Edward Pitkin Cowles (January 1815 – December 2, 1874) was a justice of the Supreme Court of New York.

== Early life and education ==
Cowles, son of Pitkin Cowles and Fanny (Smith) Cowles, was born in North Canaan, Connecticut, January 1815. His father was a Presbyterian clergyman. He graduated from Yale College in 1836. Early in 1837 he began the study of law in the office of Ambrose L. Jordan, of Hudson, New York.

== Career ==
Cowles was admitted to the bar in 1839, and began practice in Hudson, where his younger brother, David S. Cowles, was subsequently associated with him. He had attained a prominent position in the bar of Columbia County when, in 1853, he removed his office to the city of New York. In the spring of 1855 he was appointed Judge of the Supreme Court of New York. He resigned the appointment in the following winter, but was reappointed to fill a vacancy caused by the death of Judge Robert H. Morris.

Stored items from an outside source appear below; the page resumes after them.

(** Copy construction at a free address from a source that satisfies the
    class invariant always completes and changes no existing object, the
    source included.  The new optional is present with a copy of the
    source's value when the source is present, one [T] having been
    constructed and none destroyed; it is empty when the source is empty,
    nothing having been constructed. *)
Theorem copy_construction (w : world T) (this other : addr) (src : optional T) :
  objects w !! this = None →
  objects w !! other = Some src →
  optional_inv src →
  optional_copy this other w =
    Ok (tt,
        match value_ src with
        | Live v =>
            mk_world (<[this := present (copy_ctor v)]> (objects w))
                     (S (constructed w)) (destroyed w)
        | Raw =>
            mk_world (<[this := absent]> (objects w))
                     (constructed w) (destroyed w)
        end) ∧
  (has_value src = true ↔ ∃ v, value_ src = Live v) ∧
  (∀ w' a, optional_copy this other w = Ok (tt, w') → a ≠ this →
     objects w' !! a = objects w !! a).
Proof.
  intros Hthis Hother Hinv. assert (this ≠ other) by congruence.
  apply optional_inv_cases in Hinv. destruct Hinv as [-> | [v ->]].
  - rewrite (optional_copy_absent w this other Hthis Hother). simpl.
    split; [reflexivity |]. split.
    + split; [discriminate | intros [v Hv]; discriminate Hv].
    + intros w' a [= <-] Ha. simpl. by rewrite lookup_insert_ne.
  - rewrite (optional_copy_present w this other v Hthis Hother). simpl.
    split; [reflexivity |]. split.
    + split; [by exists v | reflexivity].
    + intros w' a [= <-] Ha. simpl. by rewrite lookup_insert_ne.
Qed.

Subsequently, a claim having been made to the seat by Hon. Henry E. Davies by virtue of an election, Cowles retired in his favor, and was for several years occupied mainly in hearing cases as referee, but at length resumed general practice.

== Personal life ==
Cowles married Sarah Ely Boies in 1852, and they had four sons. He continued to reside in New York until about 1871, when he removed to Rye, Westchester County. He left home in October 1874, for a visit to California, and there met with a slight injury, which resulted, while on his return, in his death, at Chicago, from gangrene, on December 2, 1874.